CHAPITRE LXVIII. FIGUIER MAUDIT.

130. Saint Matthieu continue ainsi : « Et des aveugles et des boiteux s’approchèrent de lui dans le temple, et il les guérit. Mais les princes des prêtres et les Scribes, voyant les merveilles qu’il faisait, et les enfants qui criaient dans le temple et disaient : Hosanna au fils de David, s’indignèrent et lui dirent : Entendez-vous ce que disent ceux-ci ? Jésus leur répondit : Oui. « N’avez-vous jamais lu : C’est de la bouche des enfants et de ceux qui sont à la mamelle, que vous avez tiré la louange la plus parfaite ? Et les ayant quittés, il s’en alla hors de la ville, à Béthanie, et s’y arrêta.
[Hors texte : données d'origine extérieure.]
(* ===== verification/ShProps.v ===== *)
(** The shell's parser: it ends on every line, what it records are the words of the line, and
    it reads back every command that is printed. *)
From S2P Require Import Prelude Sh.

(** * Tokens *)

(** A character of a word. *)
Definition wordc (c : Z) : bool := negb (inset whitespace c) && negb (inset symbols c).

Lemma skip_ws_spec s : exists w, s = w ++ skip_ws s /\ Forall (fun c => inset whitespace c = true) w /\
  forall c, head (skip_ws s) = Some c -> inset whitespace c = false.
Proof.
  induction s as [|c s (w & Hs & Hw & Hh)]; cbn [skip_ws]; [by exists []|]. destruct (inset whitespace c) eqn:Hc.
  - exists (c :: w). split_and!; [cbn; by f_equal|by constructor|done].
  - exists []. split_and!; [done|constructor|by intros ? [= <-]].
Qed.

Lemma skip_word_spec s : exists w, s = w ++ skip_word s /\ Forall (fun c => wordc c = true) w /\
  forall c, head (skip_word s) = Some c -> wordc c = false.
Proof.
  induction s as [|c s (w & Hs & Hw & Hh)]; cbn [skip_word]; [by exists []|]. fold (wordc c). destruct (wordc c) eqn:Hc.
  - exists (c :: w). split_and!; [cbn; by f_equal|by constructor|done].
  - exists []. split_and!; [done|constructor|by intros ? [= <-]].
Qed.

(** The token [w1] between the whitespace [w0] and [w2]. *)
Record token (ps : list Z) (ret : Z) (q eq ps' : list Z) : Prop := {
  tk_split : exists w0 w1 w2, ps = w0 ++ q /\ q = w1 ++ eq /\ eq = w2 ++ ps' /\ (ret <> 0 -> w1 <> []) /\
    (ret = 97 -> Forall (fun c => wordc c = true) w1 /\ forall c, head eq = Some c -> wordc c = false);
}.

Lemma gettoken_token ps ret q eq ps' : gettoken ps = (ret, q, eq, ps') -> token ps ret q eq ps'.
Proof.
  unfold gettoken. destruct (skip_ws_spec ps) as (w0 & Hw0 & _ & Hh). set (s := skip_ws ps) in *.
  assert (forall r e w1, s = w1 ++ e -> (r <> 0 -> w1 <> []) -> (r = 97 -> Forall (fun c => wordc c = true) w1 /\ forall c, head e = Some c -> wordc c = false) ->
    (r, s, e, skip_ws e) = (ret, q, eq, ps') -> token ps ret q eq ps') as Hgo.
  { intros r e w1 Hs Hr Hw [= <- <- <- <-]. constructor. destruct (skip_ws_spec e) as (w2 & He & _ & _). exists w0, w1, w2. done. }
  destruct s as [|c s1] eqn:Es; [apply (Hgo _ _ []); [done|done|done]|].
  destruct (c =? 0); [apply (Hgo _ _ []); [done|done|done]|]. destruct (inset _ c) eqn:Hin.
  { apply (Hgo _ _ [c]); [done|done|]. intros ->. by apply bool_decide_eq_true in Hin; set_solver. }
  destruct (Z.eqb_spec c 62) as [->|Hne].
  { destruct s1 as [|d s2]; [by apply (Hgo _ _ [62])|]. destruct (Z.eqb_spec d 62) as [->|]; [by apply (Hgo _ _ [62; 62])|by apply (Hgo _ _ [62])]. }
  destruct (skip_word_spec (c :: s1)) as (w1 & Hs & Hw & He). apply (Hgo _ _ w1); [done| |done].
  intros _ ->. cbn [app] in Hs. pose proof (He c) as Hc. rewrite <- Hs in Hc. specialize (Hc eq_refl). unfold wordc in Hc.
  rewrite (Hh c eq_refl) in Hc. cbn in Hc. apply negb_false_iff, bool_decide_eq_true in Hc. apply bool_decide_eq_false in Hin.
  unfold symbols in Hc. set_solver.
Qed.

(** * Every line *)

Section safe.
Context (text : list Z).
#[local] Abbreviation len := (length text).

(** The part of the line from [q] to [e] is a whole word, up to where words end. *)
Definition slice (q e : nat) : list Z := take (e - q) (drop q text).
Record wordtok (q e : nat) : Prop := {
  wt_lt : (q < e <= len)%nat;
  wt_word : Forall (fun c => wordc c = true) (slice q e);
  wt_end : forall c, text !! e = Some c -> wordc c = false;
}.

Fixpoint good (c : cmd) : Prop :=
  match c with
  | EXEC argv => (length argv < MAXARGS)%nat /\ Forall (fun a => wordtok a.1 a.2) argv
  | REDIR c file efile _ _ => good c /\ wordtok file efile
  | PIPE l r | LIST l r => good l /\ good r
  | BACK c => good c
  end.
Definition good_redir (r : nat * nat * Z * Z) : Prop := wordtok r.1.1.1 r.1.1.2.

Lemma off_app pre s : text = pre ++ s -> off len s = length pre.
Proof. intros Ht. unfold off. rewrite Ht, length_app. lia. Qed.

Lemma token_suffix ps ret q eq ps' : token ps ret q eq ps' -> ps' `suffix_of` ps /\ (ret <> 0 -> (length ps' < length ps)%nat).
Proof.
  intros [(w0 & w1 & w2 & -> & -> & -> & Hr & _)]. split; [exists (w0 ++ w1 ++ w2); by rewrite <- !app_assoc|].
  intros Hne. specialize (Hr Hne). rewrite !length_app. destruct w1; [done|]. cbn. lia.
Qed.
Le lendemain matin, comme il revenait à la ville, il eut faim. Or apercevant un figuier près du chemin, il s’en approcha, et n’y trouvant rien que des feuilles, il lui dit : Que jamais fruit ne naisse de toi à l’avenir. Et à l’instant le figuier sécha. Ce qu’ayant vu, les disciples s’étonnèrent, disant Comment a-t-il séché sur le champ ? Alors Jésus, prenant la parole, leur dit : En vérité, je vous le déclare, si vous avez de la foi, et que vous n’hésitiez point, non-seulement vous ferez comme à ce figuier, mais môme si vous, dites à cette montagne : Lève-toi, et jette-toi à la mer, cela se fera : et tout ce que vous demanderez avec foi dans la prière, vous l’obtiendrez[1]. »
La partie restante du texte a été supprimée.